Corsair is rightly positioned as a purveyor of premium gaming peripherals and accessories, not least through a broad range of highly sought-after mice. Serving everyone from the budget-conscious and fans of iridescent RGB to top eSports professionals, the company has done well to propose a solution for every mousing niche.
Whether you’re looking to upgrade your current mouse or making those first tentative steps into the world of PC gaming, putting in the work to purchase the right Corsair mouse for your needs can be overwhelming due to the sheer breadth of choice.
What is the right DPI range? Are extra buttons worth the higher cost? Will this or that mouse feel comfortable to use? So many questions come to mind when shopping around for a new mouse.
Fret not, as we here to simplify the process and highlight some of our favorite Corsair mice in this product guide.
We’ve prioritized Corsair mice that cover a broad range of budgets and uses while still offering top-notch comfort, quality construction, good customization options so you can adjust the mouse to your liking, and intuitive button layouts.
Below, we hone in on what makes each recommendation a good option for those on the hunt for a Corsair mouse, alongside a TL;DR version with rapid-fire pros and cons. There’s also a handy ‘Things to Consider’ section at the end with some top tips to keep in mind before buying a mouse.
As stamping a particular mouse with a definitive and set-in-stone objective ‘best’ accolade is somewhat of a fool’s game, our recommendations are intended to provide food for thought and gently steer you toward mouse options that are well worth considering. After all, you are the best equipped to determine what mouse will serve you best; we’re just here to share a few pointers.

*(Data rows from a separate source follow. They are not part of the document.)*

(** The example asked for days 27, 28 and 29 after a simulation that stays
    at the initial state: 500/3 deaths a day. *)
Lemma evaluate_solution_returns_example :
  exists self out,
    simulated example_config = Ok self
    /\ evaluate_solution self [27; 28; 29] = Ok out
    /\ lowest_terms (deaths out) = [[500 # 3]; [1000 # 3]; [500]].
Proof.
  destruct (simulated example_config) as [self | e] eqn:E;
    [ | vm_compute in E; discriminate ].
  pose proof (simulated_constructed _ _ E) as Hc.
  vm_compute in E. injection E as <-.
  eexists _, _. split; [ reflexivity | ]. split.
  - eapply (evaluate_solution_returns _ _ _ [27; 28; 29] 6 21 27 Hc
              eq_refl eq_refl eq_refl (fun _ => eq_refl) eq_refl eq_refl eq_refl
              (np.ones 21) (np.ones 7) eq_refl _ eq_refl reaches_example).
  - vm_compute. reflexivity.
  Unshelve. discriminate.
Defined.

(** Three query times and a window of 21 days: 21 rows of occupancy. *)
Lemma outcome_series_sizes_example :
  exists self out,
    simulated example_config = Ok self
    /\ evaluate_solution self [27; 28; 29] = Ok out
    /\ length (H_active_cases out) = 21%nat
    /\ length (deaths out) = 3%nat.
Proof.
  destruct (simulated example_config) as [self | e] eqn:E;
    [ | vm_compute in E; discriminate ].
  pose proof (simulated_constructed _ _ E) as Hc.
  vm_compute in E. injection E as <-.
  assert (Hne : np.ones 21 <> []) by discriminate.
  destruct (outcome_series_sizes _ _ _ [27; 28; 29] 6 21 27 Hc
              eq_refl eq_refl eq_refl (fun _ => eq_refl) eq_refl eq_refl eq_refl
              (np.ones 21) (np.ones 7) eq_refl Hne eq_refl reaches_example)
    as (out & Hev & HT & HW & _).
  eexists _, out. split; [ reflexivity | ]. split; [ exact Hev | ].
  split.
  - inversion HW as [ | ? ? H _ ]. exact H.
  - rewrite Forall_forall in HT. apply HT. simpl. tauto.
Defined.

Lemma cumulative_deaths_example :
  exists self out,
    simulated example_config = Ok self
    /\ evaluate_solution self [27; 28; 29] = Ok out
    /\ at_day 0 0 (deaths out) <= at_day 1 0 (deaths out).
Proof.
  destruct (simulated example_config) as [self | e] eqn:E;
    [ | vm_compute in E; discriminate ].
  pose proof (simulated_constructed _ _ E) as Hc.
  vm_compute in E. injection E as <-.
  assert (Hne : np.ones 21 <> []) by discriminate.
  assert (Hpos : Forall (fun q => 0 <= q)
                   [99000000 # 100; 5000000 # 1000; 5000000 # 1000; 0]).
  { repeat constructor; unfold Qle; simpl; lia. }
  destruct (cumulative_deaths_do_not_decrease _ _ _ [27; 28; 29] 6 21 27 Hc
              eq_refl eq_refl eq_refl (fun _ => eq_refl) eq_refl eq_refl eq_refl
              (np.ones 21) (np.ones 7) eq_refl Hne eq_refl reaches_example
              Hpos (fun _ => Hpos))
    as (out & Hev & Hmono).
  - repeat constructor; unfold Qle; simpl; lia.
  - repeat constructor; unfold Qle; simpl; lia.
  - eexists _, out. split; [ reflexivity | ]. split; [ exact Hev | ].
    apply Hmono; simpl; lia.
Defined.

(** A hospitalization that lasts 21.0 days. *)
Lemma float_duration_example :
  exists self,
    simulated (with_durations example_config (PyFloat 21) (PyInt 7)) = Ok self
    /\ evaluate_solution self [27; 28; 29] = Raise TypeError.
Proof.
  destruct (simulated (with_durations example_config (PyFloat 21) (PyInt 7)))
    as [self | e] eqn:E; [ | vm_compute in E; discriminate ].
  pose proof (simulated_constructed _ _ E) as Hc.
  vm_compute in E. injection E as <-.
  eexists. split; [ reflexivity | ].
  apply (float_duration_raises _ _ _ [27; 28; 29] 6 21 27 Hc
           eq_refl eq_refl eq_refl (fun _ => eq_refl) eq_refl eq_refl 21
           reaches_example).
  reflexivity.
Defined.

(** A hospitalization that lasts no day at all. *)
Lemma empty_window_example :
  exists self,
    simulated (with_durations example_config (PyInt 0) (PyInt 7)) = Ok self
    /\ evaluate_solution self [27; 28; 29] = Raise ValueError.
Proof.
  destruct (simulated (with_durations example_config (PyInt 0) (PyInt 7)))
    as [self | e] eqn:E; [ | vm_compute in E; discriminate ].
  pose proof (simulated_constructed _ _ E) as Hc.
  vm_compute in E. injection E as <-.
  eexists. split; [ reflexivity | ].
  apply (empty_window_raises _ _ _ [27; 28; 29] 6 21 27 Hc
           eq_refl eq_refl eq_refl (fun _ => eq_refl) eq_refl 0
           reaches_example eq_refl).
  lia.
Defined.

Lemma convolve_one_day (a : list Q) (m : nat) :
  (m < length a)%nat -> np.convolve_full_at a [1] m == nth m a 0.
Proof.
  intros H. unfold np.convolve_full_at. cbn [length seq filter].
  destruct (Nat.ltb_spec (m - 0) (length a)) as [ _ | ? ]; [ | lia ].
  cbn [Nat.leb andb map np.sum fold_right nth].
  rewrite Nat.sub_0_r. ring.
Qed.

Lemma same_part_nth (a v : list Q) (k : nat) :
  (length v <= length a)%nat -> (k < length a)%nat ->
  nth k (np.same_part a v) 0
  = np.convolve_full_at a v (k + (length v - 1) / 2).
Proof.
  intros H Hk. unfold np.same_part.
  destruct (Nat.ltb_spec (length a) (length v)); [ lia | ].
  rewrite (nth_map_in _ 0%nat) by (rewrite length_seq; lia).
  now rewrite seq_nth.
Qed.

Lemma boxcar_one_day (n : nat) (series : matrix) (k i : nat) :
  Forall (fun row => length row = n) series ->
  (k < length series)%nat -> (i < n)%nat ->
  entry k i (boxcar n series [1]) == entry k i series.
Proof.
  intros Hrows Hk Hi. unfold entry, boxcar, np.stack.
  set (g := fun j => np.same_part (np.col j series) [1]).
  assert (Hcol : forall j, length (np.col j series) = length series)
    by (intros j; unfold np.col; apply length_map).
  assert (Hg : forall j, length (g j) = length series).
  { intros j. unfold g. rewrite same_part_length_max, Hcol. simpl.
    destruct series; simpl in *; lia. }
  assert (Hhd : length (hd [] (map g (seq 0 n))) = length series).
  { destruct n as [ | n ]; [ lia | ]. cbn [seq map hd]. apply Hg. }
  rewrite Hhd.
  rewrite (nth_indep _ [] (map (fun c => nth 0 c 0) (map g (seq 0 n))))
    by (rewrite length_map, length_seq; lia).
  rewrite (map_nth (fun k => map (fun c => nth k c 0) (map g (seq 0 n)))
             (seq 0 (length series)) 0%nat k).
  rewrite seq_nth by lia. cbn [Nat.add].
  rewrite map_map.
  rewrite (nth_map_in (fun j => nth k (g j) 0) 0%nat) by (rewrite length_seq; lia).
  rewrite seq_nth by lia. cbn [Nat.add].
  unfold g. rewrite same_part_nth by (rewrite Hcol; simpl; lia).
  change ((length [1] - 1) / 2)%nat with 0%nat. rewrite Nat.add_0_r.
  rewrite convolve_one_day by (rewrite Hcol; lia).
  unfold np.col. rewrite (nth_map_in _ []) by lia. reflexivity.
Qed.

(** X17.  With a hospitalization duration of one day the window does
    nothing: the active hospitalizations of a row and a compartment are the
    new cases of that row,
    hospitalization_probability_i . E_i / incubation_period_i, taken in the
    same row of the query lagged by the hospitalization lag. *)
Theorem one_day_window_keeps_new_cases
    (self : SEIR) (sol : Q -> list Q) (y0 time : list Q) (lh li ld : Q)
    (wi : list Q) :
  constructed self ->
  solution self = Some sol -> Y0 self = Some y0 ->
  length y0 = (4 * num_compartments self)%nat ->
  (forall t, length (sol t) = (4 * num_compartments self)%nat) ->
  np.scalar (hospitalization_lag_from_onset self) = Some lh ->
  np.scalar (icu_lag_from_onset self) = Some li ->
  np.scalar (death_lag_from_onset self) = Some ld ->
  hospitalization_duration self = PyInt 1 ->
  np.ones_of (icu_duration self) = Ok wi ->
  Forall (reaches time) [0; lh; li; ld] ->
  let n := num_compartments self in
  exists out,
    evaluate_solution self time = Ok out
    /\ forall k i, (k < length time)%nat -> (i < n)%nat ->
         at_day k i (H_active_cases out)
         == nth i (hospitalization_probability self) 0
            * (nth i (E_block n (nth k (rows_of sol y0 (shifted time lh)) [])) 0
               / nth i (incubation_period self) 0).
Proof.
  intros Hc Hsol Hy Hly Hls Hlh Hli Hld Hd Hwi Hreach n.
  destruct (constructed_shaped _ Hc) as (Hvec & _).
  assert (Hinc : length (incubation_period self) = n)
    by (rewrite Forall_forall in Hvec; apply Hvec; simpl; tauto).
  assert (Hhp : length (hospitalization_probability self) = n)
    by (rewrite Forall_forall in Hvec; apply Hvec; simpl; tauto).
  eexists. split.
  - apply (evaluate_solution_computes self sol y0 (constructed_shaped _ Hc)
             Hsol Hy Hly Hls time lh li ld [1] wi); auto.
    + rewrite Hd. reflexivity.
    + discriminate.
  - cbn [H_active_cases]. fold n. intros k i Hk Hi.
    set (rows := rows_of sol y0 (shifted time lh)).
    pose proof (rows_of_shape sol y0 (shifted time lh) _ Hly Hls) as Hs.
    fold rows in Hs.
    destruct (block_lengths n _ Hs) as (HE & _).
    destruct (onset_series_Ok self (hospitalization_probability self) _ _ n
                Hinc Hhp HE) as (_ & _ & F).
    assert (Hlr : length rows = length time).
    { unfold rows, shifted. now rewrite rows_of_length, length_map. }
    unfold at_day.
    rewrite boxcar_one_day; auto.
    2:{ unfold onset_series. rewrite length_map. lia. }
    unfold entry, onset_series.
    rewrite (nth_map_rows _ []) by lia.
    assert (HlE : length (E_block n (nth k rows [])) = n).
    { rewrite Forall_forall in HE. apply HE. apply nth_In. lia. }
    rewrite zip_with_nth by (rewrite ?zip_with_length; lia).
    rewrite zip_with_nth by lia. reflexivity.
Qed.

(** One day in hospital: 0.01 . 5000 / 3 active cases on each of the days
    27, 28 and 29. *)
Lemma one_day_window_example :
  exists self out,
    simulated (with_durations example_config (PyInt 1) (PyInt 7)) = Ok self
    /\ evaluate_solution self [27; 28; 29] = Ok out
    /\ at_day 1 0 (H_active_cases out) == 50 # 3.
Proof.
  destruct (simulated (with_durations example_config (PyInt 1) (PyInt 7)))
    as [self | e] eqn:E; [ | vm_compute in E; discriminate ].
  pose proof (simulated_constructed _ _ E) as Hc.
  vm_compute in E. injection E as <-.
  destruct (one_day_window_keeps_new_cases _ _ _ [27; 28; 29] 6 21 27 (np.ones 7)
              Hc eq_refl eq_refl eq_refl (fun _ => eq_refl) eq_refl eq_refl
              eq_refl eq_refl eq_refl reaches_example)
    as (out & Hev & Hday).
  eexists _, out. split; [ reflexivity | ]. split; [ exact Hev | ].
  rewrite Hday by (simpl; lia). vm_compute. reflexivity.
Defined.

(** ** Queries that end before a lag *)

Lemma reaches_dec (time : list Q) (lag : Q) :
  {reaches time lag} + {~ reaches time lag}.
Proof.
  apply Exists_dec. intros t.
  destruct (Qlt_le_dec t lag) as [H | H]; [ right | left; exact H ].
  intros C. exact (Qlt_not_le _ _ H C).
Qed.

Lemma not_reaches_shifted (time : list Q) (lag : Q) :
  ~ reaches time lag -> Forall (fun t => t < 0) (shifted time lag).
Proof.
  unfold reaches, shifted. intros H. apply Forall_Exists_neg in H.
  apply Forall_map. eapply Forall_impl; [ | exact H ].
  intros t Ht. cbn beta in *. apply Qnot_le_lt in Ht.
  apply Qlt_minus_iff.
  setoid_replace (0 + - (t - lag)) with (lag + - t) by ring.
  now apply (proj1 (Qlt_minus_iff t lag)).
Qed.

Section UnreachedQueries.

Variable self : SEIR.
Variable sol : Q -> list Q.
Variable y0 : list Q.
Variable time : list Q.
Variables lh li ld : Q.
Variables wh wi : list Q.
Let n := num_compartments self.

Hypothesis self_constructed : constructed self.
Hypothesis self_solution : solution self = Some sol.
Hypothesis self_Y0 : Y0 self = Some y0.
Hypothesis y0_length : length y0 = (4 * n)%nat.
Hypothesis sol_length : forall t, length (sol t) = (4 * n)%nat.
Hypothesis hospitalization_lag :
  np.scalar (hospitalization_lag_from_onset self) = Some lh.
Hypothesis icu_lag : np.scalar (icu_lag_from_onset self) = Some li.
Hypothesis death_lag : np.scalar (death_lag_from_onset self) = Some ld.
Hypothesis hospital_window : np.ones_of (hospitalization_duration self) = Ok wh.
Hypothesis hospital_window_nonempty : wh <> [].
Hypothesis icu_window : np.ones_of (icu_duration self) = Ok wi.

Best Corsair Mouse in 2021
Bluetooth, wireless, and wired connectivity
Qi wireless charging
Affordable price point
Interchangeable side grips
50 hours of battery life
Eight programmable buttons
Only suitable for right-handers
Slightly too big for small hands
The Corsair Dark Core RGB Pro SE is neither the best nor the most expensive Corsair mouse, which may have you questioning why exactly we’ve positioned it as our top recommendation. The answer lies in bang-for-your-buck value, especially as its price tag is uncommonly reasonable for a premium wireless mouse.
An updated iteration of the original Dark Core, the Corsair Dark Core RGB Pro SE features a Pixart PAW3392 optical sensor, 2,000 Hz polling rate, 18,000 DPI, 50-hours of battery life, Qi wireless charging support, and plenty more to boot. The Corsair Dark Core RGB Pro SE adopts a slick aesthetic with a much less aggressive ‘gamer’ look than we’ve come to expect from a gaming mouse.
Well-thought-out button placement, eight of which are fully programmable, and interchangeable side grips, a rubber contoured shell, and ribbed finish provide a comfortable, sturdy mousing experience, notably for those with larger hands. The mouse is on the heavy side, and the shell shape is unquestionably chunky, which may take some getting used to for some.
Connectivity-wise, there’s Bluetooth, wired (USB cable provided), and wireless via Corsair’s Slipstream tech that guarantees sub-1ms latency according to the marketing material. Practical application confirms this, and whether wired or otherwise, the experience is identical: smooth, responsive with excellent tracking and precision. As above, you’ll have up to 50 hours of battery life from a single charge, although remember to switch off the RGB backlighting.
50-hours of battery
Precise and smooth sensor
Ten programmable buttons
Top choice for big hands
Extremely comfortable to use
Bluetooth, Wireless, and USB wired connectivity
On the heavy side
Questionable aesthetic choices
No Qi wireless charging
The Corsair Ironclaw Wireless RGB is another wireless option that slides down the pricing scale, ideal for those that don’t want to spend more than $70/£70.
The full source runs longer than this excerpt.